Теперь всегда, когда он слышит запах ежевики или ежевичного вина, то вспоминает запах деревенского дома, где жила Марина. Ей было двадцать с чем-то лет и даже скорее около тридцати. Родители умерли, мужа не было, половину лица уродовал шрам, полученный в детстве на сенокосе от острой косы.
А еще вспоминается запах ее кожи, вымазанной Пашиным грязным потом. Сам Паша сидит за тонкой дощатой стенкой и пьет крепкий чёрный чай. Разливает по грязным, заляпанным граненым стаканам ежевичное вино. На самом деле это брага из ежевики, малины и черной смородины. Марина и до появления Паши с Игорем часто ею напивалась.
Еще вспоминается дымный запах печки, которую Марина начинала топить за час до их прихода. Запах до боли знакомый Игорю, который прожил всю жизнь в самом убогом районе города в покосившемся деревянном доме на три семьи. Запах утренних сборов в школу и субботнего банного дня.
Забавно, но когда час назад они с Леной проезжали какой-то посёлок, где, по-видимому, топили то ли баню, то ли дом, он вспоминал про Марину. И воспоминания эти придавали ему уверенности.

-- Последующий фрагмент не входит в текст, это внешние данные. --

(** X5: on a decision of [gate], [requiresFollowUp] is true exactly for
    ASK_CONFIRM: the reason [gate] gives to AUTO_PROCESS never contains
    the word the second test looks for. *)
Theorem requiresFollowUp_of_gate :
  forall (cfg : Gates.GateConfig) (resp : IntentResponse)
         (originalText : option string),
    GatesRest.requiresFollowUp (Gates.gate cfg resp originalText) = true
    <-> GatesRest.action (Gates.gate cfg resp originalText)
        = GatesRest.act_ASK_CONFIRM.
Proof.
  intros cfg resp originalText. unfold Gates.gate.
  destruct (Gates.checkForEmergency cfg resp originalText) as [d|] eqn:E.
  - destruct (checkForEmergency_cases cfg resp originalText)
      as [[N _]|[its [r [u [E' _]]]]]; [congruence|].
    rewrite E in E'. inversion E'; subst. cbn. split; discriminate.
  - destruct (requires_human (overall resp)); [cbn; split; discriminate|].
    destruct (JS.geb _ (Gates.autoProcessThreshold cfg)).
    + destruct (Nat.eqb _ 0); cbn.
      * split; [|discriminate]. vm_compute. discriminate.
      * split; reflexivity.
    + destruct (JS.geb _ (Gates.confirmThreshold cfg)); cbn;
        split; try reflexivity; discriminate.
Qed.




Lemma intent_urgency_bounds (item : IntentItem) :
  (2 # 10 <= GatesRest.intent_urgency item)%Q
  /\ (GatesRest.intent_urgency item <= 1)%Q.
Proof.
  unfold GatesRest.intent_urgency.
  destruct (intent item); try (split; lra).
  destruct (dringlichkeit (slots item)) as [[]|]; split; lra.
Qed.
(** C4, at the input of three belts of which the second is
    [{belt_id: "C", bags_on_belt: [null]}].  The malformed belt does not
    contribute zero: [aggregateStageCounts] throws a [TypeError] and the
    belts that remain are not aggregated.  Without the malformed belt the
    aggregate is the element-wise sum of the counts of the other two. *)
Theorem null_bag_aborts_aggregation :
  let bag q := Some {| bag_id := "b"; position := Number (Fin q) |} in
  let beltA :=
    Some {| belt_id := "A"; bags_on_belt := BagsArray [bag 10%Q; bag 30%Q] |} in
  let beltB :=
    Some {| belt_id := "B"; bags_on_belt := BagsArray [bag 20%Q; bag 99%Q] |} in
  let malformed := Some {| belt_id := "C"; bags_on_belt := BagsArray [None] |} in
  aggregateStageCounts (constructor None) (Some [beltA; malformed; beltB])
  = Throw TypeError
  /\ aggregateStageCounts (constructor None) (Some [beltA; beltB])
     = Ok (counts4 2 1 0 1)
  /\ calculateStageCounts (constructor None) beltA = Ok (counts4 1 1 0 0)
  /\ calculateStageCounts (constructor None) beltB = Ok (counts4 1 0 0 1).
Proof. cbv zeta. repeat split; reflexivity. Qed.
(** * PTV_v3 commute monitor: web/data.js, web/ptv.js, web/logic.js

    A shallow embedding of the browser program.  The three scripts share
    one global scope: [connections] (data.js), the class [PTVv3] (ptv.js)
    and, in logic.js, the functions [checkRoutes] and [updateTable], the
    globals [services] and [everActive], and the three lines that start
    the timers.

    Conventions of the embedding.
    - Instants are JavaScript time values: integer milliseconds since the
      epoch, or NaN for an Invalid Date.  The API's ISO timestamps are
      taken as already parsed.
    - A JavaScript object used as a map with non-numeric string keys is an
      association list in insertion order ([Obj]); an object whose keys are
      array-index-like integers enumerates them in ascending order
      ([IntObj]).
    - [everActive] is a [Set] of strings of which only [has] is ever
      observed, so it is a finite set ([gset string]).
    - [await] on a call to the network is a suspension point: the async
      function [checkRoutes] is a task that is resumed with the settlement
      of the call it waits for. *)

From Stdlib Require Import ZArith List String Ascii Sorted Permutation DecimalString DecimalN.
From Stdlib Require Import Strings.Byte.
From Stdlib Require HexadecimalString.
From stdpp Require Import gmap strings list sorting.

Local Open Scope string_scope.
Local Open Scope Z_scope.

(** ** JavaScript values used by the program *)

Module JS.

(** Numbers.  Every number the program computes with is an integer or
    NaN; NaN arises from arithmetic on [undefined] (a property that is
    missing from an object). *)
Inductive number : Type :=
| Num (z : Z)
| NaN.

Definition add (a b : number) : number :=
  match a, b with
  | Num x, Num y => Num (x + y)
  | _, _ => NaN
  end.

Definition sub (a b : number) : number :=
  match a, b with
  | Num x, Num y => Num (x - y)
  | _, _ => NaN
  end.

Definition mul (a b : number) : number :=
  match a, b with
  | Num x, Num y => Num (x * y)
  | _, _ => NaN
  end.

(** [a < b]: false as soon as one side is NaN. *)
Definition ltb (a b : number) : bool :=
  match a, b with
  | Num x, Num y => x <? y
  | _, _ => false
  end.

(** ToNumber of a property read: [undefined] becomes NaN. *)
Definition ToNumber (v : option Z) : number :=
  match v with
  | Some z => Num z
  | None => NaN
  end.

«Лена, если бы ты знала всё о Паше… – думал он, – если бы ты только знала…»
Однажды Паша устал от грязной и уродливой Марины. От помойки, на которой та жила.
Так он сказал и решил больше не ходить.
А Игоря тянуло неимоверно. Ведь когда привыкаешь к постоянному сексу неважно с кем, то становится туго, когда он прекращается.
Тем более он был не согласен с Пашей и даже немного жалел Марину, потому что видел, как сильно та любит. Игорь ничего о любви к людям не знал. Но собак вот любил. Он знал, как хорошо, когда добрая большая собака рядом. Как она приходит ночью и ложится своей большой головой тебе на ноги. В детстве, когда мать (а отца у Игоря никогда и не было) уходила рано на работу и не возвращалась, пока не пропьет все деньги и не протрезвеет, именно собака дарила чувство, что он кому-то нужен. Не будь собаки, он бы лет в тринадцать с крыши сбросился или пошёл по воровской дорожке. А так приходилось заботиться и дорожить, не отвлекаясь на второстепенное.
Они много с Мариной разговаривали. Не в тот день, а раньше. Когда Паша сидел за стенкой и причмокивал густой черный чай вприкуску с сахаром, а сам Игорь лежал на Марине. Ему часто удавалось довести Марину до криков, после чего она ставала душевной, открытой, разговорчивой. Поэтому Игорь успел хорошо узнать эту уставшую девушку-женщину, даже понимал ее.
Когда в тот день Игорь пришел к Марине, она уже валялась пьяная. Игорь скрипнул дверью, постучал. Растряс ее. На руках девушки Игорь разглядел какие-то кровоточащие следы, как будто от укусов. Но не придал им значения. Она была живой, и Игорю было этого достаточно.
Раньше у них с Пашей такое уже случалось. Марина напивалась до беспамятства, а они продолжали. Она ведь изначально согласная была. Поэтому они никогда не думали о том, что ей может быть неприятно.